In the records that follow, find each line containing "bind" and copy it.

___ Data shown ___

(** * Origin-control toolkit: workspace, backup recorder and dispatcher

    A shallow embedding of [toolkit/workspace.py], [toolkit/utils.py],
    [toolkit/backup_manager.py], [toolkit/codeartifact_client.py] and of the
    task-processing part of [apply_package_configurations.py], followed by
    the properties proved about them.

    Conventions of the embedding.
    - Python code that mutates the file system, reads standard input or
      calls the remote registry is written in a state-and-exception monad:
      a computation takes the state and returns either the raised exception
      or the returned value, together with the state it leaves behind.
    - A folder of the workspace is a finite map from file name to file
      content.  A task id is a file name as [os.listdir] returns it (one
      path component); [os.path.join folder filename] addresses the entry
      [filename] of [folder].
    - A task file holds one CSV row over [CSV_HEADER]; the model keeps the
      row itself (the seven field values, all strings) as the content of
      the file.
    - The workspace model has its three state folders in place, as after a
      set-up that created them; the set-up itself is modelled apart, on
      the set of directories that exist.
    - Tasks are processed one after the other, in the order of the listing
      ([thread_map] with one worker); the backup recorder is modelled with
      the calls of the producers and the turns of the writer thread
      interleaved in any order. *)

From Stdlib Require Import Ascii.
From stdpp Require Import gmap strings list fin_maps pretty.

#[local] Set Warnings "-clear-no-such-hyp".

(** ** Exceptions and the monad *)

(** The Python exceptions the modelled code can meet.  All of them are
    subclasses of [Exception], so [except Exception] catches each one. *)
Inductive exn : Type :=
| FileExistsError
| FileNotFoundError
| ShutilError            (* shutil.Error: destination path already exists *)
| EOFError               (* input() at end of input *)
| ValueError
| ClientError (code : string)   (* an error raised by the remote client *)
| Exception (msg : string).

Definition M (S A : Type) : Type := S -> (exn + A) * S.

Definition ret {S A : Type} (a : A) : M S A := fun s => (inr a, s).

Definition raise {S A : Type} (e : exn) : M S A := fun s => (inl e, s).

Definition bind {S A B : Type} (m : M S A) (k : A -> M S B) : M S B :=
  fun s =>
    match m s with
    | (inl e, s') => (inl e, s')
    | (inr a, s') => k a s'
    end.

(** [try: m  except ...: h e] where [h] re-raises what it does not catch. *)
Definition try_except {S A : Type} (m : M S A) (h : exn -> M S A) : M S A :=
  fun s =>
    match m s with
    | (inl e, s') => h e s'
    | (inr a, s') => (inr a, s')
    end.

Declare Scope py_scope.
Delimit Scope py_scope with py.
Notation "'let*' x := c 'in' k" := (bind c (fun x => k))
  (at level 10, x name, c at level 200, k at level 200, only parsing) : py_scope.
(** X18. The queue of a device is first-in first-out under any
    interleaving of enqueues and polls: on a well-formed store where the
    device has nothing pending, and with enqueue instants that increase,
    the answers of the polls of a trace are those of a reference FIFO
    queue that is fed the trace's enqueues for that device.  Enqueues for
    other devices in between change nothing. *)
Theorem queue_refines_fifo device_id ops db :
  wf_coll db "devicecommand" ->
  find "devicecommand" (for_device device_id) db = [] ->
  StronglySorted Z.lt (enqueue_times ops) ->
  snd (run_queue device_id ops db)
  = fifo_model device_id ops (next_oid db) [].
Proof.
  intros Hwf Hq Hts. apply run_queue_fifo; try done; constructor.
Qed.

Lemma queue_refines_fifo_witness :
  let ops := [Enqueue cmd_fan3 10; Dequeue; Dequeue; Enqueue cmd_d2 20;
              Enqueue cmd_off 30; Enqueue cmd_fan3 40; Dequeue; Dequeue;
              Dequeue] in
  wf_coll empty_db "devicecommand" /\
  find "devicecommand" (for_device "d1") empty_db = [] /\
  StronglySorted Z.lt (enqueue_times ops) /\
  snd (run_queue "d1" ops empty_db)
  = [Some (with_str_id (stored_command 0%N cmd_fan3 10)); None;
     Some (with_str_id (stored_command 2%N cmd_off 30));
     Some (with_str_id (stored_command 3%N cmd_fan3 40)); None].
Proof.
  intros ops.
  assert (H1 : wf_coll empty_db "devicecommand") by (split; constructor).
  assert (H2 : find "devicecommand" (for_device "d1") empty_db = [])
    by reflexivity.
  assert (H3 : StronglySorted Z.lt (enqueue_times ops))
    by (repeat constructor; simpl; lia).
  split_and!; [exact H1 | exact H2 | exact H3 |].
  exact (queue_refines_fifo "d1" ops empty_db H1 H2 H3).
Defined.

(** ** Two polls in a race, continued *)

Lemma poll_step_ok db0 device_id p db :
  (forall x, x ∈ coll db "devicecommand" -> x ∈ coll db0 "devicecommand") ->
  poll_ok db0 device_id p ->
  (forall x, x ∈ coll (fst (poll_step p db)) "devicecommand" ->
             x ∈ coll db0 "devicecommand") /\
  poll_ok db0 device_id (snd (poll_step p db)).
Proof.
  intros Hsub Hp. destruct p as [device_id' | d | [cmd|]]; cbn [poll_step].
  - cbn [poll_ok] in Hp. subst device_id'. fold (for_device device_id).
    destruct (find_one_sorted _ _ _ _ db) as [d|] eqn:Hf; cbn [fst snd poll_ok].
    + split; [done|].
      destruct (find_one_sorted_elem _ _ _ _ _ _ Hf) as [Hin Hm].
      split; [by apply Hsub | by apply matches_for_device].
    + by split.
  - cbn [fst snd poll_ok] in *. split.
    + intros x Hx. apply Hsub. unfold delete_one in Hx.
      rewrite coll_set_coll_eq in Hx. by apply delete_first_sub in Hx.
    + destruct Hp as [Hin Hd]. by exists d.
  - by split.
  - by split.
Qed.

___

Task response =>
Definition bind {S A B : Type} (m : M S A) (k : A -> M S B) : M S B :=
Notation "'let*' x := c 'in' k" := (bind c (fun x => k))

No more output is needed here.